Assignment>
Return every line below exactly.

Stored entries>
(* ===== verification/Panes.v ===== *)
(** * Panes: the split tree of one tab
    (crates/sheprd-session/src/panes.rs, panes/error.rs and saved.rs)

    A tab of herdr-core terminals is a binary tree of terminals, kept by the
    client. A [&mut Share] into the tree is the share with the function that
    writes it back. [f32] is IEEE binary32 as the Standard Library's [SpecFloat]
    computes it; only which panes are listed or found is proved of the geometry,
    nothing about rounding. *)

From Stdlib Require Import ZArith NArith Lia.
From Corelib Require Import SpecFloat.
From stdpp Require Import base option strings sets relations list.
From S2P Require Import Prelude Wire Backend.

Import Backend.
Local Open Scope N_scope.

Module Panes.

Inductive Error :=
| Duplicate (id : TerminalId)
| Full
| Missing (id : TerminalId).

Definition MAX_PANES : nat := 16.
Definition MIN_SHARE : N := 100.
Definition MAX_SHARE : N := 900.
Definition HALF : N := 500.
Definition RESIZE_STEP : Z := 50.

Inductive Axis := Row | Column.

#[export] Instance Axis_eq_dec : EqDecision Axis.
Proof. solve_decision. Defined.

Inductive Direction := Left | Right | Up | Down.

Definition direction_axis (d : Direction) : Axis :=
  match d with Left | Right => Row | Up | Down => Column end.

Definition forward (d : Direction) : bool :=
  match d with Right | Down => true | _ => false end.

(** *** Shares *)

Record Share := MkShare { share_of : N }.

#[export] Instance Share_eq_dec : EqDecision Share.
Proof. solve_decision. Defined.

Definition clamp (lo hi n : N) : N := N.max lo (N.min hi n).

(** [From<u16> for Share]. *)
Definition share_from (n : N) : Share := MkShare (clamp MIN_SHARE MAX_SHARE n).

Definition share_default : Share := MkShare HALF.

Definition clampZ (lo hi n : Z) : Z := Z.max lo (Z.min hi n).

(** [u16::try_from(moved).unwrap_or(HALF)]. *)
Definition share_moved (s : Share) (by_ : Z) : Share :=
  let moved := clampZ (Z.of_N MIN_SHARE) (Z.of_N MAX_SHARE) (Z.of_N (share_of s) + by_) in
  MkShare (if (0 <=? moved)%Z && (moved <=? Z.of_N u16_max)%Z then Z.to_N moved else HALF).

(** *** f32 *)

Definition f32 : Type := spec_float.
Definition f32_of (n : Z) : f32 := binary_normalize 24 128 n 0 false.
Definition f32_add : f32 → f32 → f32 := SFadd 24 128.
Definition f32_sub : f32 → f32 → f32 := SFsub 24 128.
Definition f32_mul : f32 → f32 → f32 := SFmul 24 128.
Definition f32_div : f32 → f32 → f32 := SFdiv 24 128.

Definition is_nan (a : f32) : bool := match a with S754_nan => true | _ => false end.

(** [f32::min], [max] and [clamp]: a NaN argument gives the other one, except
    that [clamp] keeps a NaN. *)
Definition f32_min (a b : f32) : f32 :=
  if is_nan a then b else if is_nan b then a else if SFltb b a then b else a.

Definition f32_max (a b : f32) : f32 :=
  if is_nan a then b else if is_nan b then a else if SFltb a b then b else a.

Definition f32_clamp (lo hi a : f32) : f32 :=
  if SFltb a lo then lo else if SFltb hi a then hi else a.

(** [round() as u16] of a value that is not negative: halves away from zero,
    NaN to zero, and past the type's range to its end. *)
Definition f32_round_u16 (a : f32) : N :=
  match a with
  | S754_finite false m e =>
      let n := match e with
        | Z0 => Zpos m
        | Zpos k => Zpos m * 2 ^ Zpos k
        | Zneg k => (Zpos m + 2 ^ (Zpos k - 1)) / 2 ^ Zpos k
        end%Z in
      N.min u16_max (Z.to_N n)
  | S754_infinity false => u16_max
  | _ => 0
  end.

Definition share_at (fraction : f32) : Share :=
  share_from (f32_round_u16 (f32_mul (f32_clamp (f32_of 0) (f32_of 1) fraction) (f32_of 1000))).

Definition share_fraction (s : Share) : f32 := f32_div (f32_of (Z.of_N (share_of s))) (f32_of 1000).

(** *** The tree *)

Inductive Node :=
| Leaf (id : TerminalId)
| Split (axis : Axis) (share : Share) (first second : Node).

#[export] Instance Node_eq_dec : EqDecision Node.
Proof. solve_decision. Defined.

(** [Node::leaves] pushes onto [out]. *)
Fixpoint leaves (n : Node) (out : list TerminalId) : list TerminalId :=
  match n with
  | Leaf id => out ++ [id]
  | Split _ _ first second => leaves second (leaves first out)
  end.

Fixpoint contains (n : Node) (id : TerminalId) : bool :=
  match n with
  | Leaf leaf => bool_decide (leaf = id)
  | Split _ _ first second => contains first id || contains second id
  end.

(** The methods that take [&mut self] and answer whether they changed it give
    the changed node, or [None] for [false]. *)
Fixpoint node_split (n : Node) (at_ : TerminalId) (axis : Axis) (new : TerminalId) : option Node :=
  match n with
  | Leaf leaf =>
      if bool_decide (leaf = at_) then Some (Split axis share_default (Leaf leaf) (Leaf new)) else None
  | Split a share first second =>
      match node_split first at_ axis new with
      | Some first => Some (Split a share first second)
      | None => second ← node_split second at_ axis new; Some (Split a share first second)
      end
  end.

Definition is_leaf (n : Node) (id : TerminalId) : bool :=
  match n with Leaf leaf => bool_decide (leaf = id) | _ => false end.

Fixpoint node_remove (n : Node) (id : TerminalId) : option Node :=
  match n with
  | Leaf _ => None
  | Split a share first second =>
      if is_leaf first id then Some second
      else if is_leaf second id then Some first
      else
        match node_remove first id with
        | Some first => Some (Split a share first second)
        | None => second ← node_remove second id; Some (Split a share first second)
        end
  end.

(** A [&mut Share] inside a node: the share and the node with another in its place. *)
Definition ShareRef : Type := Share * (Share → Node).

Definition in_first (a : Axis) (share : Share) (second : Node) (r : ShareRef) : ShareRef :=
  (r.1, λ s, Split a share (r.2 s) second).

Definition in_second (a : Axis) (share : Share) (first : Node) (r : ShareRef) : ShareRef :=
  (r.1, λ s, Split a share first (r.2 s)).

Final answer>
(* ===== verification/Panes.v ===== *)
(** * Panes: the split tree of one tab
    (crates/sheprd-session/src/panes.rs, panes/error.rs and saved.rs)

    A tab of herdr-core terminals is a binary tree of terminals, kept by the
    client. A [&mut Share] into the tree is the share with the function that
    writes it back. [f32] is IEEE binary32 as the Standard Library's [SpecFloat]
    computes it; only which panes are listed or found is proved of the geometry,
    nothing about rounding. *)

From Stdlib Require Import ZArith NArith Lia.
From Corelib Require Import SpecFloat.
From stdpp Require Import base option strings sets relations list.
From S2P Require Import Prelude Wire Backend.

Import Backend.
Local Open Scope N_scope.

Module Panes.

Inductive Error :=
| Duplicate (id : TerminalId)
| Full
| Missing (id : TerminalId).

Definition MAX_PANES : nat := 16.
Definition MIN_SHARE : N := 100.
Definition MAX_SHARE : N := 900.
Definition HALF : N := 500.
Definition RESIZE_STEP : Z := 50.

Inductive Axis := Row | Column.

#[export] Instance Axis_eq_dec : EqDecision Axis.
Proof. solve_decision. Defined.

Inductive Direction := Left | Right | Up | Down.

Definition direction_axis (d : Direction) : Axis :=
  match d with Left | Right => Row | Up | Down => Column end.

Definition forward (d : Direction) : bool :=
  match d with Right | Down => true | _ => false end.

(** *** Shares *)

Record Share := MkShare { share_of : N }.

#[export] Instance Share_eq_dec : EqDecision Share.
Proof. solve_decision. Defined.

Definition clamp (lo hi n : N) : N := N.max lo (N.min hi n).

(** [From<u16> for Share]. *)
Definition share_from (n : N) : Share := MkShare (clamp MIN_SHARE MAX_SHARE n).

Definition share_default : Share := MkShare HALF.

Definition clampZ (lo hi n : Z) : Z := Z.max lo (Z.min hi n).

(** [u16::try_from(moved).unwrap_or(HALF)]. *)
Definition share_moved (s : Share) (by_ : Z) : Share :=
  let moved := clampZ (Z.of_N MIN_SHARE) (Z.of_N MAX_SHARE) (Z.of_N (share_of s) + by_) in
  MkShare (if (0 <=? moved)%Z && (moved <=? Z.of_N u16_max)%Z then Z.to_N moved else HALF).

(** *** f32 *)

Definition f32 : Type := spec_float.
Definition f32_of (n : Z) : f32 := binary_normalize 24 128 n 0 false.
Definition f32_add : f32 → f32 → f32 := SFadd 24 128.
Definition f32_sub : f32 → f32 → f32 := SFsub 24 128.
Definition f32_mul : f32 → f32 → f32 := SFmul 24 128.
Definition f32_div : f32 → f32 → f32 := SFdiv 24 128.

Definition is_nan (a : f32) : bool := match a with S754_nan => true | _ => false end.

(** [f32::min], [max] and [clamp]: a NaN argument gives the other one, except
    that [clamp] keeps a NaN. *)
Definition f32_min (a b : f32) : f32 :=
  if is_nan a then b else if is_nan b then a else if SFltb b a then b else a.

Definition f32_max (a b : f32) : f32 :=
  if is_nan a then b else if is_nan b then a else if SFltb a b then b else a.

Definition f32_clamp (lo hi a : f32) : f32 :=
  if SFltb a lo then lo else if SFltb hi a then hi else a.

(** [round() as u16] of a value that is not negative: halves away from zero,
    NaN to zero, and past the type's range to its end. *)
Definition f32_round_u16 (a : f32) : N :=
  match a with
  | S754_finite false m e =>
      let n := match e with
        | Z0 => Zpos m
        | Zpos k => Zpos m * 2 ^ Zpos k
        | Zneg k => (Zpos m + 2 ^ (Zpos k - 1)) / 2 ^ Zpos k
        end%Z in
      N.min u16_max (Z.to_N n)
  | S754_infinity false => u16_max
  | _ => 0
  end.

Definition share_at (fraction : f32) : Share :=
  share_from (f32_round_u16 (f32_mul (f32_clamp (f32_of 0) (f32_of 1) fraction) (f32_of 1000))).

Definition share_fraction (s : Share) : f32 := f32_div (f32_of (Z.of_N (share_of s))) (f32_of 1000).

(** *** The tree *)

Inductive Node :=
| Leaf (id : TerminalId)
| Split (axis : Axis) (share : Share) (first second : Node).

#[export] Instance Node_eq_dec : EqDecision Node.
Proof. solve_decision. Defined.

(** [Node::leaves] pushes onto [out]. *)
Fixpoint leaves (n : Node) (out : list TerminalId) : list TerminalId :=
  match n with
  | Leaf id => out ++ [id]
  | Split _ _ first second => leaves second (leaves first out)
  end.

Fixpoint contains (n : Node) (id : TerminalId) : bool :=
  match n with
  | Leaf leaf => bool_decide (leaf = id)
  | Split _ _ first second => contains first id || contains second id
  end.

(** The methods that take [&mut self] and answer whether they changed it give
    the changed node, or [None] for [false]. *)
Fixpoint node_split (n : Node) (at_ : TerminalId) (axis : Axis) (new : TerminalId) : option Node :=
  match n with
  | Leaf leaf =>
      if bool_decide (leaf = at_) then Some (Split axis share_default (Leaf leaf) (Leaf new)) else None
  | Split a share first second =>
      match node_split first at_ axis new with
      | Some first => Some (Split a share first second)
      | None => second ← node_split second at_ axis new; Some (Split a share first second)
      end
  end.

Definition is_leaf (n : Node) (id : TerminalId) : bool :=
  match n with Leaf leaf => bool_decide (leaf = id) | _ => false end.

Fixpoint node_remove (n : Node) (id : TerminalId) : option Node :=
  match n with
  | Leaf _ => None
  | Split a share first second =>
      if is_leaf first id then Some second
      else if is_leaf second id then Some first
      else
        match node_remove first id with
        | Some first => Some (Split a share first second)
        | None => second ← node_remove second id; Some (Split a share first second)
        end
  end.

(** A [&mut Share] inside a node: the share and the node with another in its place. *)
Definition ShareRef : Type := Share * (Share → Node).

Definition in_first (a : Axis) (share : Share) (second : Node) (r : ShareRef) : ShareRef :=
  (r.1, λ s, Split a share (r.2 s) second).

Definition in_second (a : Axis) (share : Share) (first : Node) (r : ShareRef) : ShareRef :=
  (r.1, λ s, Split a share first (r.2 s)).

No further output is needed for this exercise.